Task statement:
Which lines below contain "idxs"? Pull them out.

Extracted material:
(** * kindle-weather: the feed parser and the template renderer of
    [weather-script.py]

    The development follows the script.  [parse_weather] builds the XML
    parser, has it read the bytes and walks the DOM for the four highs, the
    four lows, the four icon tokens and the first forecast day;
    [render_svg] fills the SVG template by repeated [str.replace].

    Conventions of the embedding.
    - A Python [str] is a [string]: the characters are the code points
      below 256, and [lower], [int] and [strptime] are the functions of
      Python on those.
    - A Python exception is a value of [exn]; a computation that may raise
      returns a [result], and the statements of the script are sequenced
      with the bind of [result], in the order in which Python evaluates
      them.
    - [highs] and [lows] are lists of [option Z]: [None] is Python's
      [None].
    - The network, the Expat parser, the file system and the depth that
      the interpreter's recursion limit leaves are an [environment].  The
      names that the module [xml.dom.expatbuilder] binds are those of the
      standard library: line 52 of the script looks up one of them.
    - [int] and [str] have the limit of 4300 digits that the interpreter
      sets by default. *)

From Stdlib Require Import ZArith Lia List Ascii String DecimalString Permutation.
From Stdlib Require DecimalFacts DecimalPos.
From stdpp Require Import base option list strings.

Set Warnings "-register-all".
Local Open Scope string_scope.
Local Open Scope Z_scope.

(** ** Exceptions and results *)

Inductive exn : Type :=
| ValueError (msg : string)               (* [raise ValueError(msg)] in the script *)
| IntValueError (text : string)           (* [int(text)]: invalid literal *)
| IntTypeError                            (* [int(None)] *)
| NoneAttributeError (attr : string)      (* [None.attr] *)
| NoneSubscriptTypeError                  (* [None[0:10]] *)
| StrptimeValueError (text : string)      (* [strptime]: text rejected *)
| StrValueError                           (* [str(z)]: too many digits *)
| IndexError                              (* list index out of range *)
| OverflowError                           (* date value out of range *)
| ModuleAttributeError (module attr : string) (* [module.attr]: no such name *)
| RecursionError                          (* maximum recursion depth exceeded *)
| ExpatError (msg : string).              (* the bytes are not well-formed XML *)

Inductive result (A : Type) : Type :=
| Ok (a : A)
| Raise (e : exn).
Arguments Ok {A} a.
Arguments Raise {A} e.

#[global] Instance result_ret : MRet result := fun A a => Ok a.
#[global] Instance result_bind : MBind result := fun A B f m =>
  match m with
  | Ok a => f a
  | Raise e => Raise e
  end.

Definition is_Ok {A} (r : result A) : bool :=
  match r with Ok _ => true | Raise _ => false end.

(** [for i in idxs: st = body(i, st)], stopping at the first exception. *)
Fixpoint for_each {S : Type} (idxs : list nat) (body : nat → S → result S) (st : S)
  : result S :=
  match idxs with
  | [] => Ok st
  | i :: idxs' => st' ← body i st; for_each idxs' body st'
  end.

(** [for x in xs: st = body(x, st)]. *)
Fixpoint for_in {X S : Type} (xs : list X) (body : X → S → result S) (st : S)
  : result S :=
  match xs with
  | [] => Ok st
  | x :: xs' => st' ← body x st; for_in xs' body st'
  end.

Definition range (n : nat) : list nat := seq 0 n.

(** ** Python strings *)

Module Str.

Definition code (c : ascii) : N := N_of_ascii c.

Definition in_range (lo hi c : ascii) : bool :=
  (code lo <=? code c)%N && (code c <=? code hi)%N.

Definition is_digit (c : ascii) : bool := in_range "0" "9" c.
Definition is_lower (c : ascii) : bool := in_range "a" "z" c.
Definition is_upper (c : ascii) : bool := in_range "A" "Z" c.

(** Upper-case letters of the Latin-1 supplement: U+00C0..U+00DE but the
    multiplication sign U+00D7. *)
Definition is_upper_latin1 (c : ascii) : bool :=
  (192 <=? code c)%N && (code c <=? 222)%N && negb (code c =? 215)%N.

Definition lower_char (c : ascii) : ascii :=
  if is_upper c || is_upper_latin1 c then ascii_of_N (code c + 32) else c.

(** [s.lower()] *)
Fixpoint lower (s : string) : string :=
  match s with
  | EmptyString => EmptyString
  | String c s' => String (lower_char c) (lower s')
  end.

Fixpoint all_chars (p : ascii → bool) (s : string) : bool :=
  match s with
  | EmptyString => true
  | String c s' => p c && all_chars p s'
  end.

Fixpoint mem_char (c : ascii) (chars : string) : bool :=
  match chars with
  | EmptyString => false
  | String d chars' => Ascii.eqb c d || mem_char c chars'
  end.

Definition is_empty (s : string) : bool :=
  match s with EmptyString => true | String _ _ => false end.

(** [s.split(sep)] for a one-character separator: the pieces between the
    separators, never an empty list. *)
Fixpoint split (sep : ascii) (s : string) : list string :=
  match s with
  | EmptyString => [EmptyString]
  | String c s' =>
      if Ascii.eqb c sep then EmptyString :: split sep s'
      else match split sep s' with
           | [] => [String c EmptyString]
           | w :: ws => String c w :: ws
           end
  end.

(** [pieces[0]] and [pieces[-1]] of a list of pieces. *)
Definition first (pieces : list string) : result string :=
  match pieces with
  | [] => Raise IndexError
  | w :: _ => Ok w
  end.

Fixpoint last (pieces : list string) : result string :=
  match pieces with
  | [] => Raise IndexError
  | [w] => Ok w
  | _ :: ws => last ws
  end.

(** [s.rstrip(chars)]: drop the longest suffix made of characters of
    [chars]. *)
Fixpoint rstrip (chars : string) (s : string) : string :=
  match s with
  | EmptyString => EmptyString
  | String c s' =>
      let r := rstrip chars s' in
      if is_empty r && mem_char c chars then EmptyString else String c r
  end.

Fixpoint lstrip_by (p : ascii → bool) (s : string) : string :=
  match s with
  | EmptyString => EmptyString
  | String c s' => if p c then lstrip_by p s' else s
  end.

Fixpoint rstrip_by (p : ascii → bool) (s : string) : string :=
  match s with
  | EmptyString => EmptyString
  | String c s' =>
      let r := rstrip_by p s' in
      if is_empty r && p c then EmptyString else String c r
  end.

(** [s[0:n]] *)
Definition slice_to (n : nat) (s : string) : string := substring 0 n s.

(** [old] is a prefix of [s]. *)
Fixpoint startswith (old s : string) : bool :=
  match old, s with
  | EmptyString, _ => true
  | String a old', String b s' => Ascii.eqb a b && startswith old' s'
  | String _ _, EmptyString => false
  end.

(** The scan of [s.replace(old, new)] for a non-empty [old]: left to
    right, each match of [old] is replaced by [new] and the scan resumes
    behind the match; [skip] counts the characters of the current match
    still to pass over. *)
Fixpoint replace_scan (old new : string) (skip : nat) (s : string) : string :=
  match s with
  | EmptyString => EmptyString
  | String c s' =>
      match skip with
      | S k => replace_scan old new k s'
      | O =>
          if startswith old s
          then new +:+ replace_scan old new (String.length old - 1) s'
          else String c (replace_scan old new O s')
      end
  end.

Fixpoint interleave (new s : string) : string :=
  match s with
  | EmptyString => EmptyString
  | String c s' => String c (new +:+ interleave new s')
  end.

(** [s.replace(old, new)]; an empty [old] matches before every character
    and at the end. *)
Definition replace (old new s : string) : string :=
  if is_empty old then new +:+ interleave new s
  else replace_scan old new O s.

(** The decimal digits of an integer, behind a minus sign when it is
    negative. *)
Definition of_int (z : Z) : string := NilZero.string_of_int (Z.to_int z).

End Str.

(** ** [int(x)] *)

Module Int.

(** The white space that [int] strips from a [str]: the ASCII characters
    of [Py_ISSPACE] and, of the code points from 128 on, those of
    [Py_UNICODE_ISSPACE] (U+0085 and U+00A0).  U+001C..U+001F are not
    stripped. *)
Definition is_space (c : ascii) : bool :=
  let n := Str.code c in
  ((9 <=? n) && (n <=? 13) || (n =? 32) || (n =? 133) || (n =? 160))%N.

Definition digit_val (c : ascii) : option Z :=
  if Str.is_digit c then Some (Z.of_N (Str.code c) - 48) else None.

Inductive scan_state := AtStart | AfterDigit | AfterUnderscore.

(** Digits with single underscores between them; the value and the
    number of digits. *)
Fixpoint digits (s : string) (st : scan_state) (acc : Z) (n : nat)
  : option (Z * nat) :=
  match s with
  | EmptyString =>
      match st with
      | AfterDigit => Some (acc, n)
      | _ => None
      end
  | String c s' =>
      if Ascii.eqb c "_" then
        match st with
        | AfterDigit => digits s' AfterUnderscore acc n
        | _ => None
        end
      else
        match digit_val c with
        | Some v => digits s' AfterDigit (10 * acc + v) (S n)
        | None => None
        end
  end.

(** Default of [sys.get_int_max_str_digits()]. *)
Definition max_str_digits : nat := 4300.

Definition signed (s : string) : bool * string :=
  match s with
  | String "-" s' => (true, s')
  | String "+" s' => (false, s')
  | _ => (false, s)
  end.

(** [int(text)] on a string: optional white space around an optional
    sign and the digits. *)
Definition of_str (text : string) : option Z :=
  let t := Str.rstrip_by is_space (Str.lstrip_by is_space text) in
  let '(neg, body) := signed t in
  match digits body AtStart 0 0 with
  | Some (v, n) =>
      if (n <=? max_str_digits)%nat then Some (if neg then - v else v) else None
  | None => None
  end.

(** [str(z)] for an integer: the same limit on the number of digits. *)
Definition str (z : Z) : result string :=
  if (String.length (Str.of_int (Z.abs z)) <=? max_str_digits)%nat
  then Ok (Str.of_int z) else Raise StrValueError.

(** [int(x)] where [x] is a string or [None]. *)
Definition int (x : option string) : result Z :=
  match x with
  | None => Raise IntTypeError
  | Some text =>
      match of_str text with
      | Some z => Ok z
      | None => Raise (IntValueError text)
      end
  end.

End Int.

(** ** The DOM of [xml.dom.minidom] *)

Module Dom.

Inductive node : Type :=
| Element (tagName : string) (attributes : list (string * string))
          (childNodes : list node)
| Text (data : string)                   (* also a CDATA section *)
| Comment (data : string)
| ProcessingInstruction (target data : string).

Answer to this exercise:
(** [for i in idxs: st = body(i, st)], stopping at the first exception. *)
Fixpoint for_each {S : Type} (idxs : list nat) (body : nat → S → result S) (st : S)
  match idxs with
  | i :: idxs' => st' ← body i st; for_each idxs' body st'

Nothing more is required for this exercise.